Eigentlich mochte Raúl Veliz unter keinen Umständen an dem Gespräch über die Nachwirkungen der Diktatur teilnehmen. Aber seine Mutter hat gesagt: „Raúl, du kannst doch Englisch, bleib doch zur Sicherheit hier, falls die Reporterin aus Deutschland uns nicht versteht.“ Und nun sitzt der junge Mann mit Zopf und runder Brille also mit seinen drei älteren Geschwistern und seiner Mutter zu Hause im Wohnzimmer. Mit dem Rücken zum Foto seines ermordeten Vaters an der Wand, an den er sich nicht erinnern kann. Raúl Veliz war neun Monate alt, als sein Vater an einem Morgen im Dezember 1976 das Haus im Stadtteil Renca verließ und für immer verschwand. „Ich habe ihn jahrelang dafür gehasst“, sagt Raúl Veliz. Und zur Sicherheit sagt er es gleich noch mal auf Englisch, damit bloß kein Missverständnis aufkommt: Ihn hat er gehasst, seinen politisch aktiven Vater, nicht sie, seine Entführer, die ihn später zu Tode folterten. „Hätte er nicht Politik gemacht, hätte ich einen Vater gehabt.“ Dann hätten sie ihn in der Schule nicht gehänselt, dass einer ohne Vater ein Bastard ist. Dann hätten sie bestimmt zu Hause mehr Geld gehabt. Dann hätte seine Mutter nicht so viel geweint.

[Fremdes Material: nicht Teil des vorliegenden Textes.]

(** A character that is stripped adds nothing at the end. *)
Lemma rstrip_by_snoc p s c :
  p c = true -> rstrip_by p (s +:+ String c "") = rstrip_by p s.
Proof.
  intros Hc. induction s as [|a s IH].
  - rewrite append_empty_l. cbn [rstrip_by]. by rewrite Hc.
  - rewrite append_cons, (rstrip_by_eq p (String a s)), rstrip_by_eq. by rewrite IH.
Qed.

Lemma safe_char_underscore : safe_char "_" = true.
Proof. reflexivity. Qed.

End UrlFacts.

(** ** The records the scrapers return *)

Module ScrapersFacts.
Import Text Time Effects Models Base Scrapers Notions TextNotions.
Import TimeFacts ModelsFacts CleanTextFacts ParseDateFacts.
Local Open Scope string_scope.

(** The constructor with [scraped_at] and [hash_id] unset: one reading of
    the clock, and the digest of the four identity fields. *)
Lemma new_Alert_unset reference title originator issue_date status alert_type source url
    medical_specialty w :
  new_Alert reference title originator issue_date status alert_type source url
    medical_specialty None None None None None None None None w
  = Returned
      (mk_Alert reference title originator issue_date status alert_type source url
         medical_specialty (clock w (ticks w))
         (MD5.hexdigest (encode (content reference title originator issue_date)))
         None None None None None None)
      (mk_world (clock w) (S (ticks w))).
Proof. reflexivity. Qed.

(** Re-reading the row of a record whose issue date is a midnight: the
    identity fields and the stored hash come back. *)
Lemma row_image_midnight self :
  issue_date self = midnight (date_of (issue_date self)) ->
  issue_date (row_image self) = issue_date self
  /\ reference (row_image self) = reference self
  /\ title (row_image self) = title self
  /\ originator (row_image self) = originator self
  /\ source (row_image self) = source self
  /\ url (row_image self) = url self
  /\ hash_id (row_image self) = hash_id self.
Proof.
  intros Hm. cbn [row_image issue_date reference title originator source url hash_id].
  by rewrite <- Hm.
Qed.

Lemma or_empty_or_None x : or_empty (or_None (Some (or_empty x))) = or_empty x.
Proof. destruct x as [[|c s]|]; done. Qed.

(** Writing the record that was read from a row gives the row again. *)
Lemma to_dict_row_image self : to_dict (row_image self) = to_dict self.
Proof.
  unfold to_dict.
  cbn [row_image reference title originator issue_date status alert_type source url
       medical_specialty scraped_at hash_id action_category broadcast_content
       additional_info action_underway_deadline action_complete_deadline attachments].
  by rewrite !or_empty_or_None.
Qed.

Lemma strptime_date_midnight s t :
  strptime_date s = Some t -> valid_datetimeb t = true /\ t = midnight (date_of t).
Proof.
  intros H. destruct (strptime_sound s Fmt_Y_m_d t H) as [Hv Hm]. auto.
Qed.

(** *** The loop *)

(** A record of the result was returned for one of the rows, under the
    clock of the walk. *)
Lemma collect_elem {X : Type} (parse : X -> M (option Alert)) xs :
  (forall x w,
     match parse x w with
     | Returned _ w' => clock w' = clock w
     | Raised _ w' => clock w' = clock w
     end) ->
  forall acc w alert,
  alert ∈ (fold_left (collect parse) xs (acc, w)).1 ->
  alert ∈ acc
  \/ exists x w1 w2, x ∈ xs /\ clock w1 = clock w
                     /\ parse x w1 = Returned (Some alert) w2.
Proof.
  intros parse_clock.
  induction xs as [|x xs IH]; intros acc w alert; cbn [fold_left]; [by left|].
  unfold collect at 2. cbn [fst snd]. pose proof (parse_clock x w) as Hc.
  destruct (parse x w) as [[a|] w1|e w1] eqn:E; intros Hin;
    apply IH in Hin as [Hin | (x' & w1' & w2 & Hx & Hcl & Hp)];
    try (right; exists x', w1', w2; split; [by right | split; [congruence | done]]);
    try (by left).
  apply elem_of_app in Hin as [Hin | ->%list_elem_of_singleton]; [by left|].
  right. exists x, w, w1. split; [by left | done].
Qed.

(** Two walks whose rows give records of the same hash, each for each,
    give the same list of hashes. *)
Lemma collect_hashes {X : Type} (parse parse' : X -> M (option Alert)) (f : X -> X) :
  (forall x w w',
     match parse x w, parse' (f x) w' with
     | Returned (Some a) _, Returned (Some a') _ => hash_id a = hash_id a'
     | Returned (Some _) _, _ | _, Returned (Some _) _ => False
     | _, _ => True
     end) ->
  forall xs acc acc' w w',
    hash_id <$> acc = hash_id <$> acc' ->
    hash_id <$> (fold_left (collect parse) xs (acc, w)).1
    = hash_id <$> (fold_left (collect parse') (f <$> xs) (acc', w')).1.
Proof.
  intros Hsame. induction xs as [|x xs IH]; intros acc acc' w w' Hacc; [done|].
  cbn [fmap list_fmap fold_left]. unfold collect at 2 4. cbn [fst snd].
  specialize (Hsame x w w').
  destruct (parse x w) as [[a|] w1|e w1], (parse' (f x) w') as [[a'|] w1'|e' w1'];
    try done; apply IH; try done.
  rewrite !fmap_app, Hacc. cbn [fmap list_fmap]. by rewrite Hsame.
Qed.

Section site.
Variable urljoin : string -> string -> string.
Variable base_url : string.

(** *** A row of the CAS table *)

Lemma cas_parse_row_clock row w :
  match CasMhra.parse_row urljoin base_url row w with
  | Returned _ w' => clock w' = clock w
  | Raised _ w' => clock w' = clock w
  end.
Proof.
  unfold CasMhra.parse_row.
  destruct (CasMhra.cols row) as [|c0 [|c1 [|c2 [|c3 [|c4 cols']]]]]; try done.
  by destruct (cas_issue_date (clean_text c3)).
Qed.

Lemma cas_parse_row_record row w alert w' :
  CasMhra.parse_row urljoin base_url row w = Returned (Some alert) w' ->
  source alert = "CAS"
  /\ tidy (reference alert) = true /\ tidy (title alert) = true
  /\ tidy (status alert) = true
  /\ alert_type alert ∈ ["National Patient Safety Alert"; "CMO Messaging"; "Unknown"]
  /\ cas_issue_date (clean_text (nth 3 (CasMhra.cols row) "")) = Some (issue_date alert)
  /\ valid_datetimeb (issue_date alert) = true
  /\ issue_date alert = midnight (date_of (issue_date alert))
  /\ scraped_at alert = clock w (ticks w)
  /\ hash_id alert
     = MD5.hexdigest
         (encode (content (reference alert) (title alert)
                    (clean_text (nth 2 (CasMhra.cols row) "")) (issue_date alert)))
  /\ (originator alert = clean_text (nth 2 (CasMhra.cols row) "")
      \/ exists page, CasMhra.detail row = Some page /\ url alert <> ""
           /\ originator alert = CasMhra.get_text_by_label page "Originator:"
           /\ originator alert <> "").
Proof.
  unfold CasMhra.parse_row.
  destruct (CasMhra.cols row) as [|c0 [|c1 [|c2 [|c3 [|c4 cols']]]]]; try done.
  cbn [nth].
  destruct (cas_issue_date (clean_text c3)) as [issue|] eqn:Hd; [|done].
  unfold Effects.bind. rewrite new_Alert_unset. unfold Effects.ret.
  destruct (cas_issue_date_midnight _ _ Hd) as [Hv Hm].
  assert (tidy (match CasMhra.title_element row with
                | Some a => clean_text (anchor_text a)
                | None => clean_text c1
                end) = true) as Ht
    by (destruct (CasMhra.title_element row); apply clean_text_tidy).
  assert (CasMhra.alert_type_of (clean_text c2)
          ∈ ["National Patient Safety Alert"; "CMO Messaging"; "Unknown"]) as Hty
    by (unfold CasMhra.alert_type_of; repeat case_match; set_solver).
  destruct (truthy (alert_url_of urljoin base_url (CasMhra.title_element row))) eqn:Hu;
    [destruct (CasMhra.detail row) as [page|] eqn:Hp|];
    intros [= <- <-]; unfold CasMhra.enrich_alert_with_detail;
    cbn [source reference title originator status alert_type issue_date scraped_at
         hash_id url];
    repeat split; try done; try apply clean_text_tidy; try (by left).
  destruct (truthy (CasMhra.get_text_by_label page "Originator:")) eqn:Ho; [|by left].
  right. exists page. repeat split; try done; by apply truthy_nonempty.
Qed.

(** The hash of a row's record is settled before the page of the alert is
    read, and does not wait for the clock. *)
Lemma cas_parse_row_hash row w w' :
  match CasMhra.parse_row urljoin base_url row w,
        CasMhra.parse_row urljoin base_url (Listings.row_listing_only row) w' with
  | Returned (Some a) _, Returned (Some a') _ => hash_id a = hash_id a'
  | Returned (Some _) _, _ | _, Returned (Some _) _ => False
  | _, _ => True
  end.
Proof.
  unfold CasMhra.parse_row, Listings.row_listing_only.
  cbn [CasMhra.cols CasMhra.title_element CasMhra.detail].
  destruct (CasMhra.cols row) as [|c0 [|c1 [|c2 [|c3 [|c4 cols']]]]]; try done.
  destruct (cas_issue_date (clean_text c3)) as [issue|]; [|done].
  unfold Effects.bind. rewrite !new_Alert_unset. unfold Effects.ret.
  destruct (truthy _); [|done]. by destruct (CasMhra.detail row).
Qed.

(** *** An item of the GOV.UK list *)

Lemma govuk_parse_item_clock item w :
  match GovUk.parse_item urljoin base_url item w with
  | Returned _ w' => clock w' = clock w
  | Raised _ w' => clock w' = clock w
  end.
Proof.
  unfold GovUk.parse_item. destruct (truthy _ && truthy _); [|done].
  by destruct (govuk_issue_date _).
Qed.

Lemma govuk_parse_item_record item w alert w' :
  GovUk.parse_item urljoin base_url item w = Returned (Some alert) w' ->
  source alert = "GOVUK"
  /\ originator alert = "MHRA/GOV.UK" /\ status alert = "Issued"
  /\ url alert <> ""
  /\ valid_datetimeb (issue_date alert) = true
  /\ issue_date alert = midnight (date_of (issue_date alert))
  /\ scraped_at alert = clock w (ticks w)
  /\ (exists a listed_date,
        GovUk.title_element item = Some a
        /\ clean_text (anchor_text a) <> ""
        /\ govuk_issue_date
             (clean_text (List.last (GovUk.metadata_elements item) "")) = Some listed_date
        /\ hash_id alert
           = MD5.hexdigest
               (encode (content (url alert) (clean_text (anchor_text a))
                          "MHRA/GOV.UK" listed_date))
        /\ (GovUk.detail item = None ->
            title alert = clean_text (anchor_text a) /\ issue_date alert = listed_date))
  /\ (reference alert = url alert
      \/ exists page, GovUk.detail item = Some page
           /\ GovUk.search_DMRC (GovUk.content_text page) = Some (reference alert)).
Proof.
  unfold GovUk.parse_item.
  destruct (GovUk.title_element item) as [a|] eqn:Ha; [|done].
  destruct (truthy (clean_text (anchor_text a))) eqn:Ht; [|done].
  destruct (truthy (alert_url_of urljoin base_url (Some a))) eqn:Hu; [|done].
  cbn [andb].
  destruct (GovUk.metadata_elements item) as [|m0 ms] eqn:Hmd; [done|].
  destruct (govuk_issue_date (clean_text (List.last (m0 :: ms) ""))) as [listed|] eqn:Hd;
    [|done].
  unfold Effects.bind. rewrite new_Alert_unset. unfold Effects.ret.
  destruct (govuk_issue_date_midnight _ _ Hd) as [Hv Hm].
  apply truthy_nonempty in Ht as Ht'. apply truthy_nonempty in Hu as Hu'.
  intros [= <- <-]. unfold GovUk.enrich_alert_with_detail.
  destruct (GovUk.detail item) as [page|] eqn:Hp;
    cbn [source reference title originator status url issue_date scraped_at hash_id].
  - assert (valid_datetimeb
              match GovUk.published page with
              | Some dt_val =>
                  if truthy dt_val
                  then match strptime_date (String.substring 0 10 dt_val) with
                       | Some t => t
                       | None => listed
                       end
                  else listed
              | None => listed
              end = true
            /\ match GovUk.published page with
               | Some dt_val =>
                   if truthy dt_val
                   then match strptime_date (String.substring 0 10 dt_val) with
                        | Some t => t
                        | None => listed
                        end
                   else listed
               | None => listed
               end
               = midnight (date_of
                   match GovUk.published page with
                   | Some dt_val =>
                       if truthy dt_val
                       then match strptime_date (String.substring 0 10 dt_val) with
                            | Some t => t
                            | None => listed
                            end
                       else listed
                   | None => listed
                   end)) as [Hv' Hm'].
    { destruct (GovUk.published page) as [dt_val|]; [|done].
      destruct (truthy dt_val); [|done].
      destruct (strptime_date (String.substring 0 10 dt_val)) as [t|] eqn:Et; [|done].
      by apply strptime_date_midnight in Et. }
    split_and!; try done.
    + exists a, listed. by split_and!.
    + destruct (GovUk.search_DMRC (GovUk.content_text page)) as [m|] eqn:Em.
      * right. by exists page.
      * by left.
  - split_and!; try done.
    + exists a, listed. by split_and!.
    + by left.
Qed.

„Das ist der Grund, warum ich noch heute oft nichts hören will, wenn meine Mutter mir von meinem Vater erzählen möchte.“ So viele Jahre hat er sich gewünscht, ein ganz normales Leben ohne Vorsichtsmaßnahmen, ohne das Flüstern und ohne die konspirativen Treffen zu führen, die nötig sind, wenn man nicht nur seinen Vater aus politischen Gründen entführt bekommen hat, sondern auch als Familie bedroht wird. Jetzt kann er es leben, „und ich strenge mich für diese Normalität an“.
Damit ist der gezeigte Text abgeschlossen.